= Task prompt =
From the line with "rewrite <- (Z2Nat.id" to the line with "assert (c * 10 ^ (8 - k) < 10 ^ 100).", retype every line exactly, including those two, and leave out the rest of the data below.

= Data =
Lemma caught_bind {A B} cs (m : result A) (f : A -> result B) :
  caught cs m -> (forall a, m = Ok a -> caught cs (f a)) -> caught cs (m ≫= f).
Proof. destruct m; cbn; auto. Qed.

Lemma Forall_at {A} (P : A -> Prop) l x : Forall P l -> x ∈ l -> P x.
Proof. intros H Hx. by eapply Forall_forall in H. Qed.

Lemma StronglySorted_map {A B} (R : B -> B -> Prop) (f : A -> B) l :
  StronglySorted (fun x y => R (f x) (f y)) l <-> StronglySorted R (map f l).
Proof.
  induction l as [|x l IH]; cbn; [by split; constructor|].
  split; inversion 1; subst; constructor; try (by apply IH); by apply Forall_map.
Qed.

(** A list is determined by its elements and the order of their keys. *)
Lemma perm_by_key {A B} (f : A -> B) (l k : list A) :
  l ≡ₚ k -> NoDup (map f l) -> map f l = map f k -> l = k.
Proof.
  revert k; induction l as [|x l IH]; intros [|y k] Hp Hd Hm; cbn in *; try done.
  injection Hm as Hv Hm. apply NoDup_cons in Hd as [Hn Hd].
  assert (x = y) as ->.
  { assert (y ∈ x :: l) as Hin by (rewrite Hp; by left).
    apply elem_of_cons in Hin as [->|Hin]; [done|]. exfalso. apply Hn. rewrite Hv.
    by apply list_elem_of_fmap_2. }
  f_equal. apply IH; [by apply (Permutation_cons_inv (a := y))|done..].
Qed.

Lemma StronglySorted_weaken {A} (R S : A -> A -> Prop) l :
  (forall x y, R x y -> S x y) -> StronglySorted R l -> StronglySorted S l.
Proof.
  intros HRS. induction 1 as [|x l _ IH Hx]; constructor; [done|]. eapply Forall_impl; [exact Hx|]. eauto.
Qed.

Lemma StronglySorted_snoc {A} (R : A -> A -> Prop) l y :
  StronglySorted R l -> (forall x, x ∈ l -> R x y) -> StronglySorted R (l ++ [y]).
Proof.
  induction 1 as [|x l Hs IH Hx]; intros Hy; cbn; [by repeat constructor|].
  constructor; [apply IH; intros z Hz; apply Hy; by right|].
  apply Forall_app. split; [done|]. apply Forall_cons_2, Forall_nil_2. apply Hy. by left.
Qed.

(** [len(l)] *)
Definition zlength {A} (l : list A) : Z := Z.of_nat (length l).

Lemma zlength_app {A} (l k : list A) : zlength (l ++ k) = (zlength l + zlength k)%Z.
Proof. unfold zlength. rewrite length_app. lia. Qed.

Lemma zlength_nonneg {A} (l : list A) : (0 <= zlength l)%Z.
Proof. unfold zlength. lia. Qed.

---

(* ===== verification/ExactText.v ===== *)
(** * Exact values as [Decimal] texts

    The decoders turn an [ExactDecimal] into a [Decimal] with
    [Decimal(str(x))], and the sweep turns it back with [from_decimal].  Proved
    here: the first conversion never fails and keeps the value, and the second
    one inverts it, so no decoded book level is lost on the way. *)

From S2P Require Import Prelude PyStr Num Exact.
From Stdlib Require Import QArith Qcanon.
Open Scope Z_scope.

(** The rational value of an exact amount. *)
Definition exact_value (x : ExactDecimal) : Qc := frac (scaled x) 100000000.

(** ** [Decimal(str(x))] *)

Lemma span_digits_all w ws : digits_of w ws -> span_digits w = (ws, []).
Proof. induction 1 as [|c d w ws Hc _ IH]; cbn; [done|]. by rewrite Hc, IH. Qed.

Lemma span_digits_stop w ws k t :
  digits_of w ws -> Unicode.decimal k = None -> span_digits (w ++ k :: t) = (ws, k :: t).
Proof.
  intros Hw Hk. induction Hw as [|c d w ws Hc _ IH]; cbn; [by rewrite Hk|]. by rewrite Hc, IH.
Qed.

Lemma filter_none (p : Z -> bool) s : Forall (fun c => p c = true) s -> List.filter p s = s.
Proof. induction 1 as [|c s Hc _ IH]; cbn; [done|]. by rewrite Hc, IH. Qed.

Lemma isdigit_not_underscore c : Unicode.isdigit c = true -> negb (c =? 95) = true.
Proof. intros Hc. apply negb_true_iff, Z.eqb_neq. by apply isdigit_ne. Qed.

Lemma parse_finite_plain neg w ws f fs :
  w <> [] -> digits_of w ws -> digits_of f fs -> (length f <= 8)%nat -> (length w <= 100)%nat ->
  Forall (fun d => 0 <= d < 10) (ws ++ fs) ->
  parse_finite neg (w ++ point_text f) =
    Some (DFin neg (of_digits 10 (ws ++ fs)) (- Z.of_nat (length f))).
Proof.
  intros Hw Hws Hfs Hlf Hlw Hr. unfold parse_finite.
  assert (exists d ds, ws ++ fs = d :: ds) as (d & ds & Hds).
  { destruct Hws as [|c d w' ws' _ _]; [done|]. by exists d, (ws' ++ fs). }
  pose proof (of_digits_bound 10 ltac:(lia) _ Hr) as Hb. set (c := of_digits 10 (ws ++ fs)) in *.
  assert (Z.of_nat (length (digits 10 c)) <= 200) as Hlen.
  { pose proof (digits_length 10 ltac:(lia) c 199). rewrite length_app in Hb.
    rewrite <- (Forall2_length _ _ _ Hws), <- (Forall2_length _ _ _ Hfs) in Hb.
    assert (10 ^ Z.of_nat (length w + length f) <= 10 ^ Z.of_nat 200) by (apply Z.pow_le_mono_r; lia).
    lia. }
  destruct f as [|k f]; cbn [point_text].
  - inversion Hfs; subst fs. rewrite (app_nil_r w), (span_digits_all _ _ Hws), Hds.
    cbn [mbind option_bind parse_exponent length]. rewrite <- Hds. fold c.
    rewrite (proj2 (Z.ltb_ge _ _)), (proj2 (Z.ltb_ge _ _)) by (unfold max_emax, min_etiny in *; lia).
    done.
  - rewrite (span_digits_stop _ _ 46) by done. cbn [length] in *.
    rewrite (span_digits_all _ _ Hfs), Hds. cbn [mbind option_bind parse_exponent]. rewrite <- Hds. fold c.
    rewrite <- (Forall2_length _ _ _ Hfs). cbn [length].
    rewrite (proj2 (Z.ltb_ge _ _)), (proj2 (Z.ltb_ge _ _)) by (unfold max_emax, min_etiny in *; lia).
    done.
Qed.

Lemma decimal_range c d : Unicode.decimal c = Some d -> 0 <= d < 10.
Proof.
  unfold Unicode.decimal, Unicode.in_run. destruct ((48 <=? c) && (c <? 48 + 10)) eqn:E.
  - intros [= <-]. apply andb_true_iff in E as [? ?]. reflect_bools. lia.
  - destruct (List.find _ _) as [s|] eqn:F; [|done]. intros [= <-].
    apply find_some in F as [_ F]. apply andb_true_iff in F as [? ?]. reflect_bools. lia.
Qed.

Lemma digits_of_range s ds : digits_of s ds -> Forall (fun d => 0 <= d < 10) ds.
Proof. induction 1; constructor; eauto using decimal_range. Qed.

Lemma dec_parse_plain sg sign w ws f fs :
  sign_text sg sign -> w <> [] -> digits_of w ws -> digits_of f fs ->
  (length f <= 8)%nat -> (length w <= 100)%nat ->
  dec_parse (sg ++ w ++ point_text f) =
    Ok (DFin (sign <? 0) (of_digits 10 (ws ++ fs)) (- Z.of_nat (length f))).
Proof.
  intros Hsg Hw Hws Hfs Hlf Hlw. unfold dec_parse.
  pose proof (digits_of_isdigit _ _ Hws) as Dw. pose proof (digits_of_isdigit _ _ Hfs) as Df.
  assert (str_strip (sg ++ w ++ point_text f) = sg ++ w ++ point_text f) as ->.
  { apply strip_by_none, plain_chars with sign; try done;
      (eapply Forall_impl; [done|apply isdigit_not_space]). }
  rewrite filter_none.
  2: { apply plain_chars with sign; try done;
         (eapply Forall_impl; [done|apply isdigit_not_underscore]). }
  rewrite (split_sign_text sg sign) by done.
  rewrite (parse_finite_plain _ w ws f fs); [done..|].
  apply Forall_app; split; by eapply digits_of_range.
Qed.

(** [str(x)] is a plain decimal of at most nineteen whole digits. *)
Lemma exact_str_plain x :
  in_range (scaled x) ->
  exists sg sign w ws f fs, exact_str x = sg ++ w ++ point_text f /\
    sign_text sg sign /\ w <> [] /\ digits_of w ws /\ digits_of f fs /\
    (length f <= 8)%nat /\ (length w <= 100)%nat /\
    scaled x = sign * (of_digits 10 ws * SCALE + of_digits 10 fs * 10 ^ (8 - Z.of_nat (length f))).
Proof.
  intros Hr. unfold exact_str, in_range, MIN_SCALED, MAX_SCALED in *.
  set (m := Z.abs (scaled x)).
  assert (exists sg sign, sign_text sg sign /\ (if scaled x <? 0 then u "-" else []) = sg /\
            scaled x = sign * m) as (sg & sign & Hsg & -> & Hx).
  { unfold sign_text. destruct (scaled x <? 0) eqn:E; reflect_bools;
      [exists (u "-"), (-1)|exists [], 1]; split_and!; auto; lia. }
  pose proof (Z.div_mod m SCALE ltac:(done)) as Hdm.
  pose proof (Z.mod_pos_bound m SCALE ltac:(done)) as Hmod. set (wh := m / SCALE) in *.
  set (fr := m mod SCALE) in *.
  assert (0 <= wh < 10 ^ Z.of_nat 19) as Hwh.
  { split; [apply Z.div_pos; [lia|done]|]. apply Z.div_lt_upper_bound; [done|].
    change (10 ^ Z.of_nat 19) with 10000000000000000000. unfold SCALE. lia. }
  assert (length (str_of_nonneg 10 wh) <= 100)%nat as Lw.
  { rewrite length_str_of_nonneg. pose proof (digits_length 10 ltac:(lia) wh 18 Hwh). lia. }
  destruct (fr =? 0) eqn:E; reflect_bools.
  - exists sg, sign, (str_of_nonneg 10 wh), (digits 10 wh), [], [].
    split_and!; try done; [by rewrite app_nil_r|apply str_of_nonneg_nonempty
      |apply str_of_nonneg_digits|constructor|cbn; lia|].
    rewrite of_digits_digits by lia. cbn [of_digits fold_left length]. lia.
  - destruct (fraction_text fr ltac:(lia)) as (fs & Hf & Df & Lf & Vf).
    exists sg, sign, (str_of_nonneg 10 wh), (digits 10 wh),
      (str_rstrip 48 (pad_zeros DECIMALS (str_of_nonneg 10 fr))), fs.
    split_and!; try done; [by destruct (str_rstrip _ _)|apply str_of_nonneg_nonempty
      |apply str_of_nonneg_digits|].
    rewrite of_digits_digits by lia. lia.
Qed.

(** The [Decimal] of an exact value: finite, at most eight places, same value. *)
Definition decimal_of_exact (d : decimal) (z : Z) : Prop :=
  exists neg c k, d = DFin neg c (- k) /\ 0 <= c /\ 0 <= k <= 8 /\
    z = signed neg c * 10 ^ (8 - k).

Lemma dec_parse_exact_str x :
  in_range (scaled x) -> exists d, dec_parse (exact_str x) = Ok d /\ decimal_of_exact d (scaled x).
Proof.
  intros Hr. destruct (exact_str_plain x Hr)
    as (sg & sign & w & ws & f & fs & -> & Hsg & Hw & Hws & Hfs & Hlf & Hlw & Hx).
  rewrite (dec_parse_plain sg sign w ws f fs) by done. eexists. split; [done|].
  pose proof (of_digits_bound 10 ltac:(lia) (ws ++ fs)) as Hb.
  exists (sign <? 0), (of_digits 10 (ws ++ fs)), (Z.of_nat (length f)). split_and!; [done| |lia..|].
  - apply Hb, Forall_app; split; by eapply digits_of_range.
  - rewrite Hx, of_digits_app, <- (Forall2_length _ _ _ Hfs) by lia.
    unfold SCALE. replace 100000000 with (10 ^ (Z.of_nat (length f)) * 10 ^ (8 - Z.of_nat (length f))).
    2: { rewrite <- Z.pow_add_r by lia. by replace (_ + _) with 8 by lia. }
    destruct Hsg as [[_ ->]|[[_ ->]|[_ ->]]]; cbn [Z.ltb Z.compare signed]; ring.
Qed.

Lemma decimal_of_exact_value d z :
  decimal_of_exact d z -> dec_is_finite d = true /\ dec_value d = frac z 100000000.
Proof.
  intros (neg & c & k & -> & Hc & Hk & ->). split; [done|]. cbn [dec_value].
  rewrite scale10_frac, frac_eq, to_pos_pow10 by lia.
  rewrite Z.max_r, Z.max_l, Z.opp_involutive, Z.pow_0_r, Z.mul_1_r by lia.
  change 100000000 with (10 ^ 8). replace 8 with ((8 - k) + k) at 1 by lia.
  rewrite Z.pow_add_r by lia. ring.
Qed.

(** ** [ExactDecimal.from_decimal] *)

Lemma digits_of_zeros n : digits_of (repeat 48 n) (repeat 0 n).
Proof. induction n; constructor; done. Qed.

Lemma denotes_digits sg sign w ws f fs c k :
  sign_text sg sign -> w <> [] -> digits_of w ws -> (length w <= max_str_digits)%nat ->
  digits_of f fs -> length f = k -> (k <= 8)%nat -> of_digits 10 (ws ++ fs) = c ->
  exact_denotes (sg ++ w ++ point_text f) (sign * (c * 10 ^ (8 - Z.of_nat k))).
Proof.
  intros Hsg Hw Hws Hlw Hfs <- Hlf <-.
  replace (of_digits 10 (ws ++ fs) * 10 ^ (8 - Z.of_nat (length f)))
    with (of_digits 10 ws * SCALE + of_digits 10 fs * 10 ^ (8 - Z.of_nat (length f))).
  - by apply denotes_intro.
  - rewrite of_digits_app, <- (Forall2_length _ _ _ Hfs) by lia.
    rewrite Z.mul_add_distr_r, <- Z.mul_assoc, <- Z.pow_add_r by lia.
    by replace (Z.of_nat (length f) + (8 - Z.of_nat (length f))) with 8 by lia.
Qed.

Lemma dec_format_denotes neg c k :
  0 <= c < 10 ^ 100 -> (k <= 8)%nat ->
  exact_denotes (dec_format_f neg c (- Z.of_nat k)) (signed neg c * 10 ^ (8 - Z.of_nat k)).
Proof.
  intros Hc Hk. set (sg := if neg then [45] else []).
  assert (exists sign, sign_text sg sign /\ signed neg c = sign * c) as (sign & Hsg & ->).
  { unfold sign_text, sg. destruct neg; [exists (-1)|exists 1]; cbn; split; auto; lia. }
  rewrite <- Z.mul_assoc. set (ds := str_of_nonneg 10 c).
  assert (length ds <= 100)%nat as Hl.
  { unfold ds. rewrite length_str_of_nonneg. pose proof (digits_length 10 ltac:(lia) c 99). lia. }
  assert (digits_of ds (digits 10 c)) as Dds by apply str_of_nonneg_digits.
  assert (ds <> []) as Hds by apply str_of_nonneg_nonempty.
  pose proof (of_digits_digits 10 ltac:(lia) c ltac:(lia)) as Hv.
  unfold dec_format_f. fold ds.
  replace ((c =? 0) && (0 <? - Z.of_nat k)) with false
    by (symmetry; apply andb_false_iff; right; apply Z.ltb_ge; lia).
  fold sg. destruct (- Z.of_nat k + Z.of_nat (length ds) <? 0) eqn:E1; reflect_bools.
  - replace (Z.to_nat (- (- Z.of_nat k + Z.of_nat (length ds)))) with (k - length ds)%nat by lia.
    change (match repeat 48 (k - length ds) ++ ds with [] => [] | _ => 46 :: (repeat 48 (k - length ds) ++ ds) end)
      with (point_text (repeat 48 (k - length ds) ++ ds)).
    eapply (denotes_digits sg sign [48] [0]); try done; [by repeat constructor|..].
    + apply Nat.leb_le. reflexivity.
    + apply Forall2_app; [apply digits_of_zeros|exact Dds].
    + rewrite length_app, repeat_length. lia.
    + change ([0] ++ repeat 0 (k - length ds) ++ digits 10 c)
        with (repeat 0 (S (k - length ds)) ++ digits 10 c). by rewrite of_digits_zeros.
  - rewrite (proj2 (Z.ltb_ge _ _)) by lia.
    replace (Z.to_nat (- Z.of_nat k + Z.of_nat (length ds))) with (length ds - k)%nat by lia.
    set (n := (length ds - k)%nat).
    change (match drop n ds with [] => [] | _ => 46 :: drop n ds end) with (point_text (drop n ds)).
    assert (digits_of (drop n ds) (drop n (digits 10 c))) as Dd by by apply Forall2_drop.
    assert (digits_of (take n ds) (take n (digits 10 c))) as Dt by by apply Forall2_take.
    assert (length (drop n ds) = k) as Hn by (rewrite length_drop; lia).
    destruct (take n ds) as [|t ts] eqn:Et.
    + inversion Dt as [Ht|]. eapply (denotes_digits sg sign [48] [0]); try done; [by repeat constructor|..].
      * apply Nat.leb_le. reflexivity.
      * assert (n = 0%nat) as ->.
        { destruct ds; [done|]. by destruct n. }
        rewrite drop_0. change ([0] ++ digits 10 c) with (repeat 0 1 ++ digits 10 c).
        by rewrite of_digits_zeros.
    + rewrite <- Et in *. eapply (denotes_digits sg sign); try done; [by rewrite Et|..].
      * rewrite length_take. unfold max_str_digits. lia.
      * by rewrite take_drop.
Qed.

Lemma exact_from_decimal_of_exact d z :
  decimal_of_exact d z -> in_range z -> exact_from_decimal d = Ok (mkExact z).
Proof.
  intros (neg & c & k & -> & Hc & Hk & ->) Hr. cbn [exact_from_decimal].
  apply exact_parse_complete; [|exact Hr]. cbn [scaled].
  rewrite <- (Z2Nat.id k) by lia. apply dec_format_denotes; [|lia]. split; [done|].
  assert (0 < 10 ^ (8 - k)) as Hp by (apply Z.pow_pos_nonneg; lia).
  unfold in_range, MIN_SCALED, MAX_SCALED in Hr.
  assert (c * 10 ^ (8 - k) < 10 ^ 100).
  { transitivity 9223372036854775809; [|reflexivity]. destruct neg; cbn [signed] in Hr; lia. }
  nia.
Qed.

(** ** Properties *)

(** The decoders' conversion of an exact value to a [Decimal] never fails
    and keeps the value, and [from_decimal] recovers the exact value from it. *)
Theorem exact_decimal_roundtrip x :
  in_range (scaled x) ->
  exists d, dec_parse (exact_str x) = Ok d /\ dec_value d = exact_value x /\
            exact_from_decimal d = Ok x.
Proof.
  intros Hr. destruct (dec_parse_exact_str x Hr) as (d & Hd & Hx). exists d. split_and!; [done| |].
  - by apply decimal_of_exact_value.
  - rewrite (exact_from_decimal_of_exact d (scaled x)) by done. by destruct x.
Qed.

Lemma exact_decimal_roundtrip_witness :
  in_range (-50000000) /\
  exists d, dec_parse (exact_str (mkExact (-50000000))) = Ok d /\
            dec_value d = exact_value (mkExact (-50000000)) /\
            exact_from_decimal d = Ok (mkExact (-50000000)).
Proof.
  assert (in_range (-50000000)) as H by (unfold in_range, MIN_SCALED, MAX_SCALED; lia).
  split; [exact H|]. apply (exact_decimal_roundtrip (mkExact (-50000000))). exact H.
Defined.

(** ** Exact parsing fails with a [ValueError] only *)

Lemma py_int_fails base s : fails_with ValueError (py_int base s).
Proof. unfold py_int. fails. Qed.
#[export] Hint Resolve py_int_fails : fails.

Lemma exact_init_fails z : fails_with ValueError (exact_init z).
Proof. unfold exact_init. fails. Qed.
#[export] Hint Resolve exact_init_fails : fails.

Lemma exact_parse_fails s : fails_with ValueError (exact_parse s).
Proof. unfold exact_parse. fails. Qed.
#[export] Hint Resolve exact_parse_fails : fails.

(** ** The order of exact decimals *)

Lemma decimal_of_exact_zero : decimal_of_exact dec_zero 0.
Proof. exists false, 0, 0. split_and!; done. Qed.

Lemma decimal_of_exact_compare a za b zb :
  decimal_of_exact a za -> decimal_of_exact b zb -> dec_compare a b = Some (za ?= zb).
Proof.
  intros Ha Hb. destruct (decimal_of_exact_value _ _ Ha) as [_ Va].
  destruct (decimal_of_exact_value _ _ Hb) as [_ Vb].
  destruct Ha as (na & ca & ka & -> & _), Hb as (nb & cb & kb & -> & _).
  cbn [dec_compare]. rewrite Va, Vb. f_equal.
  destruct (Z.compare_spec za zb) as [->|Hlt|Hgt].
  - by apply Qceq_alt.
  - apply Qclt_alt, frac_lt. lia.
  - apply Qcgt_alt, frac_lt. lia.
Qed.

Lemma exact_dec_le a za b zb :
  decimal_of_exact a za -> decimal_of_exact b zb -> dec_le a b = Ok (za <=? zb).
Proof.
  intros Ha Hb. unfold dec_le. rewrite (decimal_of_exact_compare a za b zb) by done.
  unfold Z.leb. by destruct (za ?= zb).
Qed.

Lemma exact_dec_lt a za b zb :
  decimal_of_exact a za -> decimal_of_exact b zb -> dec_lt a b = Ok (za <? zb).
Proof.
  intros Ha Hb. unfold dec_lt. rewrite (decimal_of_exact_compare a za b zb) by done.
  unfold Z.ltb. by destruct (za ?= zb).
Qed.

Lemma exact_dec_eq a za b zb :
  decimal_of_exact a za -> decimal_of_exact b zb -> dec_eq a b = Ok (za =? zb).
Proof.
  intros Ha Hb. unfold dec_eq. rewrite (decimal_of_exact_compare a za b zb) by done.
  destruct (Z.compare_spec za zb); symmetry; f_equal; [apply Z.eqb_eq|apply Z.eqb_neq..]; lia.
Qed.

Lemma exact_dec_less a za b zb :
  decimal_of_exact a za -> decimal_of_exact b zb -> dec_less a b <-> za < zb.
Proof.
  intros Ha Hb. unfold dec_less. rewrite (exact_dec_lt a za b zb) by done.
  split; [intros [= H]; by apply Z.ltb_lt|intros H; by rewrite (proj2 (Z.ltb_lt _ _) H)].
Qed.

= Solution to the problem =
  rewrite <- (Z2Nat.id k) by lia. apply dec_format_denotes; [|lia]. split; [done|].
  assert (0 < 10 ^ (8 - k)) as Hp by (apply Z.pow_pos_nonneg; lia).
  unfold in_range, MIN_SCALED, MAX_SCALED in Hr.
  assert (c * 10 ^ (8 - k) < 10 ^ 100).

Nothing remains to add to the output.